Erasure coded pools makes sense with a very minimum of 5 nodes (K=3, M=2), but to get something reasonable performant you would need at least 8+ nodes. The way EC pools work make them quite underperforming for general VM workloads. It is expected to improve in the next release (AFAIR called Tentacle) with partial writes support and some minor enhancements).

With just 3 nodes the most efficient configuration would be 3/2 replicated pool(s) with inline compression were appropiate. Would be ideal if you could add a fourth node to allow Ceph to selfheal and recover its 3 replicas if a full host fails.

 

[damo2929]

First, let me contextualize our set-up: We have a 3 node cluster, where we will be using CEPH for storage hyperconvergence.
We are familiarizing ourselves with CEPH and would love to have someone more experienced chiming in:
All of our storage hardware are SSDs. (24x 2TB NVMe, 8 per server)

We want to be able to tolerate 1 server going down, and have no downtime for our VMs.
The question I've been working at answering is: What's the most storage efficient configuration we can go with to maximize our available storage space?

After diving through the CEPH documentation, this is what I found regarding Erasure Coded Pools:

K is the number of OSDs worth of available storage we will have, and we can afford to lose M OSDs, the total OSD count being (K+M).
min_size should be set to K+1, and if we go below min_size, we cannot write to the CEPH RBDs any longer

If we aim for a 4+2 (16+8, 66% efficiency) Erasure Code pool, we can afford to lose 1/3rd of our drives, and recover from that without data loss.
But we will be having downtime, because of the min_size parameter. (K+1 would total 17).

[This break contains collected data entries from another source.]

(** C8 as amended. [Close()] first attempts to send the quit command, the
    seven bytes [quit \r\n], ignores the outcome of the attempt, and then
    closes the socket.  It has no error result and never panics, and it
    returns whenever the write of the quit command comes back: with no
    connection it returns at once and does nothing; on a working
    connection the wire gains exactly [quit \r\n] and the socket is closed;
    on a connection closed before nothing is sent and the failure of the
    close is logged; on a connection that breaks during the write a prefix
    of [quit \r\n] is on the wire and the socket is closed.  A failure of
    the close is only a logged warning.  The call does not return exactly
    when the connection is open and the transport blocks the write for
    ever. *)
Theorem Close_sends_quit_then_closes (s : State) :
  (forall msg s', Close s <> Panics msg s') /\
  (conn (self s) = None -> Close s = Returns tt s) /\
  (forall c, conn (self s) = Some c ->
     (net.closed c = false -> carries (net.script c) 7 = true ->
      Close s =
        Returns tt
          {| self := {| conn := Some {| net.script := remaining (net.script c) 7;
                                        net.wire := net.wire c ++ B "quit " ++ CRLF;
                                        net.incoming := net.incoming c;
                                        net.readEnd := net.readEnd c;
                                        net.closeErr := net.closeErr c;
                                        net.closed := true |};
                        addr := addr (self s) |};
             warnings := warnings s ++
               match net.closeErr c with
               | Some e => [B "Failed to close the cnx to beanstalkd: " ++ Error e]
               | None => []
               end |}) /\
     (net.closed c = true ->
      Close s =
        Returns tt
          {| self := self s;
             warnings := warnings s ++
               [B "Failed to close the cnx to beanstalkd: " ++ Error ErrClosed] |}) /\
     (net.closed c = true \/ settles (net.script c) 7 = true ->
      exists c1 sent rest,
        B "quit " ++ CRLF = sent ++ rest /\
        net.wire c1 = net.wire c ++ sent /\ untouched c c1 /\
        Close s =
          Returns tt
            {| self := {| conn := Some (snd (net.Close c1)); addr := addr (self s) |};
               warnings := warnings s ++
                 match fst (net.Close c1) with
                 | Some e => [B "Failed to close the cnx to beanstalkd: " ++ Error e]
                 | None => []
                 end |} /\
        net.closed (snd (net.Close c1)) = true) /\
     (net.closed c = false -> settles (net.script c) 7 = false ->
      exists s', Close s = Blocks s')) /\
  (forall s', Close s = Blocks s' ->
     exists c, conn (self s) = Some c /\ net.closed c = false /\
               settles (net.script c) 7 = false).
Proof.
  change 7%nat with (List.length quitCommand).
  change (B "quit " ++ CRLF) with quitCommand.
  pose proof (sendAll_spec quitCommand s) as Hspec.
  destruct (conn (self s)) as [c|] eqn:Hc.
  - destruct (sendAll quitCommand s) as [[n err] s1|msg s1|s1] eqn:E;
      [|contradiction|].
    + destruct Hspec as (c1 & done & part & Hs1 & Hu & Hw & Hn & Herr).
      pose proof (Close_after_sendAll s _ s1 c1 E Hs1) as HC.
      split; [intros msg s'; rewrite HC; discriminate|].
      split; [discriminate|].
      split; [|intros s'; rewrite HC; discriminate].
      intros c0 Hc0. injection Hc0 as <-.
      split; [|split; [|split]].
      * intros Hcl Hcar.
        rewrite (sendAll_carries s c quitCommand Hc Hcl Hcar) in E.
        injection E as _ _ <-.
        rewrite (Close_after_sendAll s _ _ _
                   (sendAll_carries s c quitCommand Hc Hcl Hcar) eq_refl).
        reflexivity.
      * intros Hcl.
        rewrite (Close_after_sendAll s _ s c
                   (sendAll_closed s c quitCommand Hc Hcl ltac:(discriminate))
                   (eq_sym (setConn_same s c Hc))).
        rewrite (Close_closed_conn c Hcl). cbn [fst snd].
        destruct s as [[cn ad] w]. simpl in *. subst cn. reflexivity.
      * intros _.
        assert (Hsplit : exists rest, quitCommand = (done ++ part) ++ rest).
        { destruct err as [e|].
          - destruct Herr as [_ [rest Hr]]. exists rest.
            rewrite Hr, <- app_assoc. reflexivity.
          - destruct Herr as [-> ->]. exists []. rewrite !app_nil_r. reflexivity. }
        destruct Hsplit as [rest Hrest].
        exists c1, (done ++ part), rest.
        split; [exact Hrest|]. split; [exact Hw|]. split; [exact Hu|].
        split; [exact HC|reflexivity].
      * intros Hcl Hset.
        destruct (sendAll_blocks s c quitCommand Hc Hcl Hset) as [s' Hb].
        congruence.
    + destruct Hspec as (c0 & Hc0 & Hcl & Hset). injection Hc0 as <-.
      assert (HB : Close s = Blocks s1).
      { unfold Close. unfold bind at 1. rewrite E. reflexivity. }
      split; [intros msg s'; rewrite HB; discriminate|].
      split; [discriminate|].
      split.
      * intros c0 Hc0. injection Hc0 as <-.
        split; [|split; [|split]].
        -- intros _ Hcar.
           rewrite (sendAll_carries s c quitCommand Hc Hcl Hcar) in E. discriminate.
        -- congruence.
        -- intros [H|H]; congruence.
        -- intros _ _. eauto.
      * intros s' _. exists c. auto.
  - pose proof (Close_nil s Hc) as HC.
    split; [intros msg s'; rewrite HC; discriminate|].
    split; [intros _; exact HC|].
    split; [discriminate|]. intros s'. rewrite HC. discriminate.
Qed.

(** A working connection that takes the bytes in pieces. *)
Lemma Close_sends_quit_then_closes_witness :
  Close (sampleState (B "leftover")) =
    Returns tt
      {| self := {| conn := Some {| net.script := [];
                                    net.wire := B "quit " ++ CRLF;
                                    net.incoming := B "leftover";
                                    net.readEnd := Some EOF;
                                    net.closeErr := None;
                                    net.closed := true |};
                    addr := B "127.0.0.1:6014" |};
         warnings := [] |}.
Proof.
  refine (proj1 (proj1 (proj2 (proj2
            (Close_sends_quit_then_closes (sampleState (B "leftover")))))
            (sampleConn (B "leftover")) eq_refl) eq_refl eq_refl).
Defined.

Following this logic, I am assuming that the most efficient CEPH configuration possible for a 3 node cluster with 24 OSDs is to have K=15 and M=9, with 62.5% storage efficiency, allowing us to operate normally with one server being down due to min_size=16 (K+1).

Are any of my assumptions here wrong? Have I misinterpreted the CEPH Docs in any way?
Is anyone else running a 3 node cluster out there with CEPH?

I would love to hear some other opinions regarding my setup.
Thank you in advance,

the max you can do is 2+1 to give 0.66% efficiency and this is your only EC option since you only have 3 servers.

 

[UdoB]

Is anyone else running a 3 node cluster out there with CEPH?

I am sure some people do.

Three nodes is the absolute minimum, as official documents tell. While I do not run Ceph currently I did use it last year - in my Homelab; some findings: https://forum.proxmox.com/threads/fabu-can-i-use-ceph-in-a-_very_-small-cluster.159671/

 

[damo2929]

I started at my last employer with 3 nodes then expanded to 7 once we was passed the 12 month POC stage.
it works fine, but you can only ever have 1 server out taking 2 out will cause the ceph to take all the ec pool placement groups offline.

I had an employee that did it twice when she was told not too and then let he go as the users didn't like there VM's just stalling for the duration of the reboots.

 

[pdesouza]

Each K and M must be in a different host because you want your fault domain to be host (the default), not disk: i.e. if fault domain was disk you may end up with too many K or M (or both!) for some PGs in the same host and if that host goes down (i.e. a simple reboot) your VMs will hang because some PGs won't be available until either the host comes back or Ceph recovers from the remaining replicas (if at all possible, as they may had been all in drives of the same host).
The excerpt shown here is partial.